I probably missed this somewhere and I sincerely apologize if I did. In looking at the parts diagrams.....Can you see and disconnect this solenoid WITHOUT pulling the RT side panels off an RTL? I posted a question about "what if you just remove the side cargo inner shell - can you get it that way?" Also, "how to disconnect?" Not wanting to destroy the connector, is it locked on with tabs or just a straight pull apart? Appreciate input from those who have done the actual disconnect.

Fatcycledaddy
07-10-2018, 08:50 AM
I do not think you can disconnect it without pulling a side panel. I pulled the panel on mine when I did it.

wingit3611
07-10-2018, 10:22 AM
Also need to disconnect my height Adjustment. 2013 RTL compressor is toast but bag holds air.

UtahPete
07-10-2018, 10:36 AM
Also need to disconnect my height Adjustment. 2013 RTL compressor is toast but bag holds air.
And, how to disconnect that link without setting off a brake error or whatever code it throws?

DGoebel
07-10-2018, 11:58 AM
teninospyder, you don't have to pull the rear trunk and saddlebags like I did, but you do at least have to pull the right upper side panel to see the connector.
http://www.spyderlovers.com/forums/attachment.php?attachmentid=163367&d=1531172204

UtahPete
07-10-2018, 12:00 PM
teninospyder, you don't have to pull the rear trunk and saddlebags like I did, but you do at least have to pull the right upper side panel to see the connector.
http://www.spyderlovers.com/forums/attachment.php?attachmentid=163367&d=1531172204

Thanks. Very helpful

mcalva
07-10-2018, 12:20 PM
J...... Does the air compressor works with an Elka stage 2?? thks!!

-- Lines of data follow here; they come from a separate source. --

Lemma begin_session_clients (db : DBWriter.t) :
  DBWriter.clients (snd (DBWriter.begin_session db)) = DBWriter.clients db /\
  DBWriter.client_updates (snd (DBWriter.begin_session db))
  = DBWriter.client_updates db /\
  DBWriter.trust_scores (snd (DBWriter.begin_session db))
  = DBWriter.trust_scores db /\
  DBWriter.next_update_id (snd (DBWriter.begin_session db))
  = DBWriter.next_update_id db /\
  DBWriter.next_trust_id (snd (DBWriter.begin_session db))
  = DBWriter.next_trust_id db.
Proof.
  unfold DBWriter.begin_session. destruct (DBWriter.faults db); now repeat split.
Qed.

(** A client name that the [clients] table does not hold is no error: when
    the transaction succeeds, [write_client_update] and [write_trust_score]
    still insert their row, at the end of the table and under the next
    key, which they return; the row's [client_id] is NULL. *)
Theorem unregistered_client_rows (db : DBWriter.t) (now round_id : Z)
    (name : string) (ll la : float64) (ns : Z) (ed : float64) (es : string)
    (score dev : float64) (flagged : bool) :
  fst (DBWriter.begin_session db) = false ->
  (forall c, In c (DBWriter.clients db) -> DBWriter.cl_name c <> name) ->
  (let out := DBWriter.write_client_update db now round_id name ll la ns
                                           ed es in
   snd out = Some (DBWriter.next_update_id db) /\
   DBWriter.client_updates (fst out)
   = DBWriter.client_updates db
     ++ [DBWriter.mkClientUpdate (DBWriter.next_update_id db) round_id None
                                 ll la ns ed es now]) /\
  (let out := DBWriter.write_trust_score db now name round_id score dev
                                         flagged in
   snd out = Some (DBWriter.next_trust_id db) /\
   DBWriter.trust_scores (fst out)
   = DBWriter.trust_scores db
     ++ [DBWriter.mkTrustScore (DBWriter.next_trust_id db) None round_id
                               score dev flagged now]).
Proof.
  intros Hok Hn.
  destruct (begin_session_clients db) as [Ec [Eu [Et [Nu Nt]]]].
  assert (Hres : DBWriter._get_client_id_by_name
                   (snd (DBWriter.begin_session db)) name = None).
  { apply unknown_name_unresolved. now rewrite Ec. }
  unfold DBWriter.write_client_update, DBWriter.write_trust_score.
  destruct (DBWriter.begin_session db) as [fault db0]. simpl in *.
  subst fault. simpl. rewrite Hres, Eu, Et, Nu, Nt. repeat split.
Qed.
(** What a successful run of the basic branch went through. *)
Lemma handleCreateChart_basicBranch_ok (env : Env.t) (input : CreateChartInput.t)
    (chartSpec : ChartSpec.t) (basic : BasicChartSpec.t) (firstSeries : SeriesInput.t)
    (spec : ChartSpec.t) :
  snd (handleCreateChart_basicBranch env input chartSpec basic firstSeries) = Ok spec ->
  exists actualSheetId parsed basic',
    firstSeriesSheetId env input firstSeries = Ok actualSheetId
    /\ snd (handleCreateChart_series env input actualSheetId
              (CreateChartInput.series input)
              (Js.orObject (BasicChartSpec.series basic) [])) = Ok parsed
    /\ snd (handleCreateChart_basicDomain env input actualSheetId
              (SeriesInput.sourceRange firstSeries)
              (BasicChartSpec.set_series parsed basic)) = Ok basic'
    /\ spec = ChartSpec.set_basicChart (Some basic') chartSpec.
Proof.
  unfold handleCreateChart_basicBranch, firstSeriesSheetId.
  destruct (Env.extractSheetName env (SeriesInput.sourceRange firstSeries))
    as [name clean]. cbn [fst].
  intros H.
  apply bind_snd_ok in H as (actual & Hactual & H).
  apply bind_snd_ok in H as (parsed & Hparsed & H).
  apply bind_snd_ok in H as (basic' & Hdomain & H).
  injection H as <-.
  exists actual, parsed, basic'. repeat split; assumption.
Qed.

(** What a successful run of the domain step built. *)
Lemma handleCreateChart_basicDomain_ok (env : Env.t) (input : CreateChartInput.t)
    (actualSheetId : Z) (firstSeriesRange : string) (basic basic' : BasicChartSpec.t) :
  snd (handleCreateChart_basicDomain env input actualSheetId firstSeriesRange basic)
  = Ok basic' ->
  (hasDomainRange input = true ->
   exists g,
     chartRange env (CreateChartInput.spreadsheetId input) actualSheetId
       (Js.orString (CreateChartInput.domainRange input) "") = Ok g
     /\ basic' = BasicChartSpec.set_domains [domainOf g] basic)
  /\ (hasDomainRange input = false ->
      exists sheetId,
        snd (resolveSheetId env (CreateChartInput.spreadsheetId input)
               (fst (Env.extractSheetName env firstSeriesRange)) actualSheetId)
        = Ok sheetId
        /\ match columnADomain (snd (Env.extractSheetName env firstSeriesRange)) with
           | Some domainRange =>
               exists g, Env.parseRange env domainRange sheetId = Ok g
                         /\ basic' = BasicChartSpec.set_domains [domainOf g] basic
           | None => basic' = basic
           end).
Proof.
  unfold handleCreateChart_basicDomain, hasDomainRange, chartRange.
  destruct (match CreateChartInput.domainRange input with
            | Some d => Js.truthy d
            | None => false
            end).
  - destruct (Env.extractSheetName env _) as [name clean].
    intros H. split; [intros _ | discriminate].
    apply bind_snd_ok in H as (sheetId & Hsheet & H).
    apply bind_snd_ok in H as (g & Hg & H).
    injection H as <-. exists g. rewrite Hsheet. split; [exact Hg | reflexivity].
  - destruct (Env.extractSheetName env firstSeriesRange) as [name clean]. cbn [fst snd].
    intros H. split; [discriminate | intros _].
    apply bind_snd_ok in H as (sheetId & Hsheet & H).
    exists sheetId. split; [exact Hsheet |].
    destruct (columnADomain clean) as [d |].
    + apply bind_snd_ok in H as (g & Hg & H). injection H as <-.
      exists g. split; [exact Hg | reflexivity].
    + injection H as <-. reflexivity.
Qed.

(** X14.  A chart of any type but PIE gets one series entry per input
    series, in the order of the input.  Each entry holds the grid range of
    its own source range, where a range that names no sheet is read on the
    sheet of the first series (the anchor's sheet when the first series
    names none either); its target axis defaults to LEFT_AXIS and its type
    to the chart type. *)
Theorem handleCreateChart_basic_series (env : Env.t) (input : CreateChartInput.t)
    (firstSeries : SeriesInput.t) (rest : list SeriesInput.t) (spec : ChartSpec.t)
    (Htype : CreateChartInput.chartType input <> "PIE")
    (Hseries : CreateChartInput.series input = firstSeries :: rest)
    (Hok : snd (handleCreateChart_spec env input) = Ok spec) :
  exists basic actualSheetId gridRanges,
    ChartSpec.basicChart spec = Some basic
    /\ firstSeriesSheetId env input firstSeries = Ok actualSheetId
    /\ Forall2 (fun series g =>
                  chartRange env (CreateChartInput.spreadsheetId input) actualSheetId
                    (SeriesInput.sourceRange series) = Ok g)
               (firstSeries :: rest) gridRanges
    /\ BasicChartSpec.series basic
       = Some (List.map (createdSeries (CreateChartInput.chartType input))
                 (List.combine (firstSeries :: rest) gridRanges)).
Proof.
  destruct (handleCreateChart_spec_basic env input firstSeries rest Htype Hseries)
    as (chartSpec & basic0 & Hspec & Hs0 & _).
  rewrite Hspec in Hok.
  apply handleCreateChart_basicBranch_ok in Hok
    as (actual & parsed & basic' & Hactual & Hparsed & Hdomain & ->).
  rewrite Hs0, Hseries in Hparsed. cbn [Js.orObject] in Hparsed.
  destruct (proj2 (handleCreateChart_series_spec env input actual (firstSeries :: rest) [])
              parsed Hparsed) as (gs & Hall & ->).
  exists basic', actual, gs. split; [reflexivity |]. split; [exact Hactual |].
  split; [exact Hall |].
  apply handleCreateChart_basicDomain_ok in Hdomain as [Hyes Hno].
  destruct (hasDomainRange input).
  - destruct (Hyes eq_refl) as (g & _ & ->). reflexivity.
  - destruct (Hno eq_refl) as (sheetId & _ & Hcol).
    destruct (columnADomain _); [destruct Hcol as (g & _ & ->) | subst basic'];
      reflexivity.
Qed.

Lemma handleCreateChart_basic_series_witness :
  exists spec basic actualSheetId gridRanges,
    snd (handleCreateChart_spec twoSheets (comboInput None None)) = Ok spec
    /\ ChartSpec.basicChart spec = Some basic
    /\ actualSheetId = 7
    /\ gridRanges = [GridRange.mk (Some 7) (Some 1) (Some 9) (Some 1) (Some 1);
                     GridRange.mk (Some 7) (Some 1) (Some 9) (Some 2) (Some 2)]
    /\ BasicChartSpec.series basic
       = Some [BasicChartSeries.mk
                 (ChartData.ofSources
                    [GridRange.mk (Some 7) (Some 1) (Some 9) (Some 1) (Some 1)])
                 (Some "LEFT_AXIS") (Some "COLUMN") [];
               BasicChartSeries.mk
                 (ChartData.ofSources
                    [GridRange.mk (Some 7) (Some 1) (Some 9) (Some 2) (Some 2)])
                 (Some "RIGHT_AXIS") (Some "LINE") []].
Proof.
  assert (Htype : CreateChartInput.chartType (comboInput None None) <> "PIE")
    by discriminate.
  destruct (snd (handleCreateChart_spec twoSheets (comboInput None None)))
    as [spec | e] eqn:Hok; [| vm_compute in Hok; discriminate Hok].
  destruct (handleCreateChart_basic_series twoSheets (comboInput None None)
              (SeriesInput.mk "Data!B2:B10" None None)
              [SeriesInput.mk "C2:C10" (Some "LINE") (Some "RIGHT_AXIS")]
              spec Htype eq_refl Hok)
    as (basic & actual & gs & Hbasic & Hactual & Hall & Hs).
  exists spec, basic, actual, gs.
  vm_compute in Hactual. injection Hactual as <-.
  inversion Hall as [| s1 g1 l1 l1' H1 Hrest]; subst.
  inversion Hrest as [| s2 g2 l2 l2' H2 Hnil]; subst.
  inversion Hnil; subst.
  vm_compute in H1. injection H1 as <-.
  vm_compute in H2. injection H2 as <-.
  split; [reflexivity |]. split; [exact Hbasic |].
  split; [reflexivity |]. split; [reflexivity |]. exact Hs.
Defined.

(** X15.  For a chart of any type but PIE a supplied domain range is used:
    the chart's one domain is the grid range of that range, which is read
    on the sheet of the first series when it names no sheet itself. *)
Theorem handleCreateChart_basic_explicit_domain (env : Env.t)
    (input : CreateChartInput.t) (firstSeries : SeriesInput.t)
    (rest : list SeriesInput.t) (domainRange : string) (spec : ChartSpec.t)
    (Htype : CreateChartInput.chartType input <> "PIE")
    (Hseries : CreateChartInput.series input = firstSeries :: rest)
    (Hdomain : CreateChartInput.domainRange input = Some domainRange)
    (Hgiven : domainRange <> "")
    (Hok : snd (handleCreateChart_spec env input) = Ok spec) :
  exists basic actualSheetId g,
    ChartSpec.basicChart spec = Some basic
    /\ firstSeriesSheetId env input firstSeries = Ok actualSheetId
    /\ chartRange env (CreateChartInput.spreadsheetId input) actualSheetId domainRange
       = Ok g
    /\ BasicChartSpec.domains basic = Some [domainOf g].
Proof.
  destruct (handleCreateChart_spec_basic env input firstSeries rest Htype Hseries)
    as (chartSpec & basic0 & Hspec & _).
  rewrite Hspec in Hok.
  apply handleCreateChart_basicBranch_ok in Hok
    as (actual & parsed & basic' & Hactual & _ & Hdom & ->).
  assert (Htruthy : Js.truthy domainRange = true).
  { unfold Js.truthy. apply negb_true_iff. now apply isEmpty_false. }
  apply handleCreateChart_basicDomain_ok in Hdom as [Hyes _].
  unfold hasDomainRange in Hyes. rewrite Hdomain in Hyes.
  cbn [Js.orString] in Hyes. rewrite Htruthy in Hyes.
  destruct (Hyes eq_refl) as (g & Hg & ->).
  exists (BasicChartSpec.set_domains [domainOf g] (BasicChartSpec.set_series parsed basic0)),
    actual, g.
  repeat split; assumption.
Qed.

Lemma handleCreateChart_basic_explicit_domain_witness :
  exists spec basic,
    snd (handleCreateChart_spec twoSheets (comboInput (Some "E2:E10") None)) = Ok spec
    /\ ChartSpec.basicChart spec = Some basic
    /\ BasicChartSpec.domains basic
       = Some [domainOf (GridRange.mk (Some 7) (Some 1) (Some 9) (Some 4) (Some 4))].
Proof.
  assert (Htype : CreateChartInput.chartType (comboInput (Some "E2:E10") None) <> "PIE")
    by discriminate.
  assert (Hgiven : "E2:E10" <> "") by discriminate.
  destruct (snd (handleCreateChart_spec twoSheets (comboInput (Some "E2:E10") None)))
    as [spec | e] eqn:Hok; [| vm_compute in Hok; discriminate Hok].
  destruct (handleCreateChart_basic_explicit_domain twoSheets
              (comboInput (Some "E2:E10") None)
              (SeriesInput.mk "Data!B2:B10" None None)
              [SeriesInput.mk "C2:C10" (Some "LINE") (Some "RIGHT_AXIS")]
              "E2:E10" spec Htype eq_refl eq_refl Hgiven Hok)
    as (basic & actual & g & Hbasic & Hactual & Hg & Hd).
  exists spec, basic.
  vm_compute in Hactual. injection Hactual as <-.
  vm_compute in Hg. injection Hg as <-.
  split; [reflexivity |]. split; [exact Hbasic | exact Hd].
Defined.
(** * megatron_patch/model/llama2/gpt_model.py

    A shallow embedding of the GPT model wrapper: the module-level function
    [post_language_model_processing] and the class [GPTModel] with its
    methods [__init__], [set_input_tensor], [forward],
    [state_dict_for_save_checkpoint] and [load_state_dict].

    Python statements are written in a state-and-exception monad.  Tensors
    carry their shape, their dtype and their elements; dictionaries are
    finite maps with string keys.  Everything the file imports (torch,
    megatron, the sibling module language_model) is an interface,
    [Framework], over which the definitions are parameterised. *)

From stdpp Require Import base option list strings gmap.

Set Default Proof Using "Type".

(** ** Python outcomes and statements *)

(** The exceptions that the statements of this file can raise themselves,
    and one constructor for whatever is raised inside a delegated call. *)
Inductive exn : Type :=
| AssertionError                  (* the [assert] of post_language_model_processing *)
| IndexError                      (* torch: dimension out of range *)
| KeyError (key : string)         (* subscript of a dict with a missing key *)
| AttributeError (name : string)  (* attribute that was never assigned *)
| FrameworkError (msg : string).  (* raised inside the imported framework *)

Inductive outcome (A : Type) : Type :=
| Return (a : A)
| Raise (e : exn).
Arguments Return {A} a.
Arguments Raise {A} e.

(** A statement run on a state [S]: its outcome and the state it leaves.
    A raised exception keeps the mutations done before it. *)
Definition py (S A : Type) : Type := S → outcome A * S.

Definition py_ret {S A} (a : A) : py S A := λ s, (Return a, s).

Definition py_bind {S A B} (m : py S A) (k : A → py S B) : py S B :=
  λ s, match m s with
       | (Return a, s') => k a s'
       | (Raise e, s') => (Raise e, s')
       end.

#[global] Instance py_mret S : MRet (py S) := λ A, @py_ret S A.
#[global] Instance py_mbind S : MBind (py S) := λ A B k m, @py_bind S A B m k.

Definition raise {S A} (e : exn) : py S A := λ s, (Raise e, s).

(** [assert c] *)
Definition assert {S} (c : bool) : py S unit :=
  if c then py_ret () else raise AssertionError.

(** An operation without effect that can fail. *)
Definition lift_outcome {S A} (o : outcome A) : py S A := λ s, (o, s).

(** Reading the state. *)
Definition gets {S A} (f : S → A) : py S A := λ s, (Return (f s), s).

(** A call into the framework: it returns a value or fails with a message,
    which reaches this file as [FrameworkError]. *)
Definition fw (S A : Type) : Type := S → (string + A) * S.

Definition call {S A} (f : fw S A) : py S A :=
  λ s, match f s with
       | (inr a, s') => (Return a, s')
       | (inl msg, s') => (Raise (FrameworkError msg), s')
       end.

(** Running a statement on a component of the state. *)
Definition zoom {S T A} (get : S → T) (set : T → S → S) (m : py T A) : py S A :=
  λ s, let '(r, t') := m (get s) in (r, set t' s).

(** ** torch tensors *)

Module torch.

Inductive dtype : Type := half | bfloat16 | float | double | long.

#[global] Instance dtype_eq_dec : EqDecision dtype.
Proof. solve_decision. Defined.
Definition user_json (u : MochaUser) : jsval :=
  JObj [("id", JStr (id u)); ("email", JStr (email u));
        ("google_sub", JStr (google_sub u));
        ("google_user_data", profile_json (google_user_data u));
        ("last_signed_in_at", JStr (last_signed_in_at u));
        ("created_at", JStr (created_at u));
        ("updated_at", JStr (updated_at u))].

End Shared.

(** The value of a header in the [headers] object of a request. *)
Fixpoint assoc_header (k : string) (hs : list (string * string)) : option string :=
  match hs with
  | [] => None
  | (k', v) :: rest => if String.eqb k k' then Some v else assoc_header k rest
  end.

(** ** The backend module *)

Module Backend.

Record MochaUsersServiceOptions : Type := {
  apiUrl : option string;
  apiKey : string
}.

Definition DEFAULT_MOCHA_USERS_SERVICE_API_URL : string := "https://getmocha.com/u".
Definition MOCHA_SESSION_TOKEN_COOKIE_NAME : string := "mocha_session_token".
Definition SUPPORTED_OAUTH_PROVIDERS : list string := ["google"].

(** [Array.prototype.includes] on an array of strings. *)
Definition includes (l : list string) (x : string) : bool :=
  existsb (String.eqb x) l.

(** [options.apiUrl || DEFAULT_MOCHA_USERS_SERVICE_API_URL]: a missing and
    an empty url both give the default. *)
Definition base_url (options : MochaUsersServiceOptions) : string :=
  match apiUrl options with
  | None => DEFAULT_MOCHA_USERS_SERVICE_API_URL
  | Some u => if String.eqb u "" then DEFAULT_MOCHA_USERS_SERVICE_API_URL else u
  end.

(** A backend computation: the requests it issued, in order, and how it
    completed.  An [async] function that rejects is a [Throw]. *)
Definition IO (A : Type) : Type := list request * completion A.

Definition ret {A} (a : A) : IO A := ([], Return a).
Definition throw {A} (e : exn) : IO A := ([], Throw e).
Definition lift {A} (c : completion A) : IO A := ([], c).

Definition bind {A B} (m : IO A) (k : A → IO B) : IO B :=
  match m with
  | (reqs, Return a) => let '(reqs', c) := k a in (reqs ++ reqs', c)
  | (reqs, Throw e) => (reqs, Throw e)
  end.

(** [try { m } catch (error) { h error }] *)
Definition try_catch {A} (m : IO A) (h : exn → IO A) : IO A :=
  match m with
  | (reqs, Return a) => (reqs, Return a)
  | (reqs, Throw e) => let '(reqs', c) := h e in (reqs ++ reqs', c)
  end.

Notation "'let!' x ':=' m 'in' k" := (bind m (fun x => k))
  (at level 10, x name, m at level 100, k at level 200).

Section WithNetwork.

(** The remote directory, as seen through [fetch]. *)
Variable net : request → fetch_result.

(** [await fetch(url, init)] *)
Definition fetch (req : request) : IO response :=
  ([req], match net req with
          | FetchRejected e => Throw e
          | FetchResolved r => Return r
          end).

(** [await response.json()] *)
Definition json (r : response) : IO jsval :=
  match json_body r with
  | Some v => ret v
  | None => throw (SyntaxError "Unexpected token")
  end.

Definition redirect_url_request (provider : string)
    (options : MochaUsersServiceOptions) : request :=
  {| req_method := "GET";
     req_url := base_url options +:+ "/oauth/" +:+ provider +:+ "/redirect_url";
     req_headers := [("Content-Type", "application/json");
                     ("x-api-key", apiKey options)];
     req_body := None |}.

Definition getOAuthRedirectUrl (provider : string)
    (options : MochaUsersServiceOptions) : IO jsval :=
  if negb (includes SUPPORTED_OAUTH_PROVIDERS provider) then
    throw (Error ("Unsupported OAuth provider: " +:+ provider))
  else
    let! response := fetch (redirect_url_request provider options) in
    if negb (ok response) then
      throw (Error ("Failed to get redirect URL for provider " +:+ provider
                    +:+ ": " +:+ statusText response))
    else
      let! body := json response in
      let! redirect_url := lift (destructure body "redirect_url") in
      ret redirect_url.

Definition sessions_request (code : jsval)
    (options : MochaUsersServiceOptions) : request :=
  {| req_method := "POST";
     req_url := base_url options +:+ "/sessions";
     req_headers := [("Content-Type", "application/json");
                     ("x-api-key", apiKey options)];
     req_body := Some (JObj [("code", code)]) |}.

Definition exchangeCodeForSessionToken (code : string)
    (options : MochaUsersServiceOptions) : IO jsval :=
  let! response := fetch (sessions_request (JStr code) options) in
  if negb (ok response) then
    throw (Error ("Failed to exchange code for session token: "
                  +:+ statusText response))
  else
    let! body := json response in
    let! session_token := lift (destructure body "session_token") in
    ret session_token.

Definition users_me_request (sessionToken : string)
    (options : MochaUsersServiceOptions) : request :=
  {| req_method := "GET";
     req_url := base_url options +:+ "/users/me";
     req_headers := [("Authorization", "Bearer " +:+ sessionToken);
                     ("x-api-key", apiKey options)];
     req_body := None |}.

Definition getCurrentUser (sessionToken : string)
    (options : MochaUsersServiceOptions) : IO jsval :=
  try_catch
    (let! response := fetch (users_me_request sessionToken options) in
     if negb (ok response) then ret JNull
     else
       let! body := json response in
       let! user := lift (destructure body "data") in
       ret user)
    (fun error => (* console.error('Error validating session:', error) *)
       ret JNull).



(** The part of Hono's context the middleware touches: the request's
    cookies, the two bindings of [c.env] and the variables of [c.set]. *)
Record HonoContext : Type := {
  cookies : gmap string string;
  MOCHA_USERS_SERVICE_API_URL : option string;
  MOCHA_USERS_SERVICE_API_KEY : string;
  vars : gmap string jsval
}.

Definition getCookie (c : HonoContext) (name : string) : option string :=
  cookies c !! name.

(** [c.set(key, value)] *)
Definition c_set (key : string) (value : jsval) (c : HonoContext) : HonoContext :=
  {| cookies := cookies c;
     MOCHA_USERS_SERVICE_API_URL := MOCHA_USERS_SERVICE_API_URL c;
     MOCHA_USERS_SERVICE_API_KEY := MOCHA_USERS_SERVICE_API_KEY c;
     vars := <[key := value]> (vars c) |}.

(** What a middleware hands back to Hono: a response of its own, or nothing
    after the rest of the chain has run. *)
Inductive mw_result : Type :=
| JsonResponse (body : jsval) (code : nat)
| Passed.

Definition env_options (c : HonoContext) : MochaUsersServiceOptions :=
  {| apiUrl := MOCHA_USERS_SERVICE_API_URL c;
     apiKey := MOCHA_USERS_SERVICE_API_KEY c |}.

(** [next] is the rest of the chain, run on the context as the middleware
    left it. *)
Definition authMiddleware (c : HonoContext) (next : HonoContext → IO unit)
    : IO mw_result :=
  match getCookie c MOCHA_SESSION_TOKEN_COOKIE_NAME with
  | None => ret (JsonResponse (JObj [("error", JStr "Unauthorized")]) 401)
  | Some sessionToken =>
      let! user := getCurrentUser sessionToken (env_options c) in
      if negb (truthy user) then
        throw (HTTPException 401 "Invalid session token")
      else
        let! _ := next (c_set "user" user c) in
        ret Passed
  end.

End WithNetwork.

End Backend.

(** ** The React provider: what both revisions share *)

(** Promises and outstanding requests are named by numbers. *)
Abbreviation pid := nat (only parsing).
Abbreviation rid := nat (only parsing).

Inductive outcome : Type :=
| Fulfilled
| Rejected (e : exn).

(** What a call of one of the provider's functions gives its caller: a
    promise, or an exception thrown before any promise exists. *)
Inductive call_result : Type :=
| Handle (p : pid)
| Thrown (e : exn)
| NoResult.

(** Everything the provider does that is visible outside it, in the order
    in which it happens. *)
Inductive effect : Type :=
| SetUser (v : jsval)
| SetIsPending (b : bool)
| SetIsFetching (b : bool)
| Fetch (r : rid) (req : request)
| ConsoleError (label : string) (e : exn)
| SetLocationHref (v : jsval).

Definition same_origin (method url : string) (body : option jsval) : request :=
  {| req_method := method; req_url := url;
     req_headers := match body with
                    | Some _ => [("Content-Type", "application/json")]
                    | None => []
                    end;
     req_body := body |}.

Definition users_me : request := same_origin "GET" "/api/users/me" None.
Definition logout_req : request := same_origin "GET" "/api/logout" None.
Definition redirect_req : request :=
  same_origin "GET" "/api/oauth/google/redirect_url" None.
Definition sessions_req (code : string) : request :=
  same_origin "POST" "/api/sessions" (Some (JObj [("code", JStr code)])).

Definition is_fetch_of (url : string) (e : effect) : bool :=
  match e with
  | Fetch _ req => String.eqb (req_url req) url
  | _ => false
  end.

(** The number of requests to [url] in a trace. *)
Definition requests_to (url : string) (tr : list effect) : nat :=
  length (filter (fun e => is_fetch_of url e = true) tr).

(** What the environment can do to a mounted provider: run its mount
    effect, call one of the functions of the context value, settle the
    promise of an outstanding [fetch], or settle the [response.json()] of a
    response that has arrived.  [CallExchange code] carries what
    [urlParams.get('code')] would give at the time of the call. *)
Inductive event : Type :=
| Mount
| CallFetchUser
| CallLogout
| CallRedirectToLogin
| CallExchange (code : option string)
| FetchSettles (r : rid) (res : fetch_result)
| JsonSettles (r : rid).

Definition no_code_error : exn :=
  Error "Cannot exchange code for session token: no code provided in the URL search params.".

(** ** The provider with [fetchUser], [isPending] and [isFetching] *)

Module Provider.

(** Reactions attached inside the provider to the promise of a user fetch:
    the two callbacks of the mount effect, and an exchange suspended at
    [await fetchUser()]. *)
Inductive waiter : Type :=
| MountThen
| ExchangeAwaitsUser (e : pid).

Inductive promise : Type :=
| Pending (ws : list waiter)
| Settled (o : outcome).

(** An [async] body suspended at an [await] on the network. *)
Inductive cont : Type :=
| UserAwaitsFetch (p : pid)
| UserAwaitsJson (p : pid) (body : option jsval)
| LogoutAwaitsFetch (p : pid)
| RedirectAwaitsFetch (p : pid)
| RedirectAwaitsJson (p : pid) (body : option jsval)
| ExchangeAwaitsFetch (p : pid).

Record state : Type := {
  user : jsval;
  isPending : bool;
  isFetching : bool;
  userRef : option pid;
  exchangeRef : option pid;
  promises : gmap nat promise;
  inflight : gmap nat cont;
  next_pid : pid;
  next_rid : rid;
  trace : list effect
}.

Definition init : state :=
  {| user := JNull; isPending := true; isFetching := false;
     userRef := None; exchangeRef := None;
     promises := ∅; inflight := ∅; next_pid := 0; next_rid := 0;
     trace := [] |}.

In my humble opinion, the original shock absorber has no adjustments. The adjustments are made through inflation (manual or with compressor) and the Elka Shok 2 have preload, rebound, etc. settings. so it seems that we should remove all the adjustments to the Elka to adjust with compressor and then I do not see the meaning of the operation.

Fatcycledaddy
07-10-2018, 01:54 PM
In my humble opinion, the original shock absorber has no adjustments. The adjustments are made through inflation (manual or with compressor) and the Elka Shok 2 have preload, rebound, etc. settings. so it seems that we should remove all the adjustments to the Elka to adjust with compressor and then I do not see the meaning of the operation.
The air adjustment is an air bag that is independent from the shock. It is not an air shock, but an air bag so it will work with any shock that is installed.
Changing the shock will not cure the leaking air bag, it will change the ride, but the only way to fix a leaking airbag is repair or replace the leaking components in the lines supplying the air to the bag, replace the air bag id there is a hole in it, or as some have done here, take it off and put some slime in it.

prmurat
07-24-2018, 01:55 PM
I received the new shock and the airbag cushion but... after 7 days of requesting it from the dealer finally accepted to order the bag/compressor. It is really hard to get used to the inertia of my local dealers here in AZ: last time it took a month to admit that I was right and change one of the relay by the battery (after taking half of the RT apart...). Do I miss Speed & Sport in Livermore CA!!!!

prmurat
08-03-2018, 02:08 PM
So Spyder was in the shop for 2 days, 27000 miles tune up (spark plugs, brake fluid... but looks like valves are out of every/any revision?), They had to do the recall for the hand brake, even if there was no problem, install a new airbag and the new Elka. I did feel uncomfortable as I know for a fact that after a certain amount on time on the same bike, mechanics have a tendency to cut corners and finish as fast as they can! It does not help when the said mechanic does not read the work order and change the airbag/compressor and buttons everything back...Forgetting the airbag cup/protector and the shock!!! So he had to re-open everything. Now the seat does not open without prying it open and once open it wobble like mad...me thinks the right hinge is broken.
Ride is good with the Elka, I did not try 2 up, no compressor activity so far, lets break in the shock and see if anything happens!!

Maybe it soon time I work myself on the Spyder like I do on all my bikes??